The response should contain every record, reproduced exactly.

Segment Start: SOURCE DATA

(* ===== verification/Sap.v ===== *)
(** * The SAP connector

    The process that calls functions of an SAP system and serves calls from it
    (connectors/sap-rfc/src/main.rs), over the SAP library, which is the class
    [Rfc]: its calls are the constructors of [RfcOp], handles are numbers, 0 is
    the null handle, and texts are UTF-16.  A reply line is a JSON document. *)

From stdpp Require Import base gmap list strings.
From Stdlib Require Import ZArith NArith Lia Ascii.
From S2P Require Import Prelude Triples Text F64 Json Utf16 Concrete.
Open Scope string_scope.
Open Scope Z_scope.

(** ** The library *)

Notation uc := (list N).

(** connectors/sap-rfc/src/main.rs:64-82 [RfcErrorInfo] *)
Record RfcErrorInfo : Type := {
  ei_code : Z; ei_group : Z; ei_key : uc; ei_message : uc; ei_class : uc; ei_type : uc; ei_number : uc;
  ei_v1 : uc; ei_v2 : uc; ei_v3 : uc; ei_v4 : uc
}.

(** connectors/sap-rfc/src/main.rs:114-126 [RfcParameterDesc] *)
Record RfcParameterDesc : Type := {
  pd_name : uc; pd_type : Z; pd_direction : Z; pd_uc_length : Z; pd_decimals : Z; pd_optional : Z; pd_text : uc
}.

Segment End: SOURCE DATA

**ANSWER AREA**
(* ===== verification/Sap.v ===== *)
(** * The SAP connector

    The process that calls functions of an SAP system and serves calls from it
    (connectors/sap-rfc/src/main.rs), over the SAP library, which is the class
    [Rfc]: its calls are the constructors of [RfcOp], handles are numbers, 0 is
    the null handle, and texts are UTF-16.  A reply line is a JSON document. *)

From stdpp Require Import base gmap list strings.
From Stdlib Require Import ZArith NArith Lia Ascii.
From S2P Require Import Prelude Triples Text F64 Json Utf16 Concrete.
Open Scope string_scope.
Open Scope Z_scope.

(** ** The library *)

Notation uc := (list N).

(** connectors/sap-rfc/src/main.rs:64-82 [RfcErrorInfo] *)
Record RfcErrorInfo : Type := {
  ei_code : Z; ei_group : Z; ei_key : uc; ei_message : uc; ei_class : uc; ei_type : uc; ei_number : uc;
  ei_v1 : uc; ei_v2 : uc; ei_v3 : uc; ei_v4 : uc
}.

(** connectors/sap-rfc/src/main.rs:114-126 [RfcParameterDesc] *)
Record RfcParameterDesc : Type := {
  pd_name : uc; pd_type : Z; pd_direction : Z; pd_uc_length : Z; pd_decimals : Z; pd_optional : Z; pd_text : uc
}.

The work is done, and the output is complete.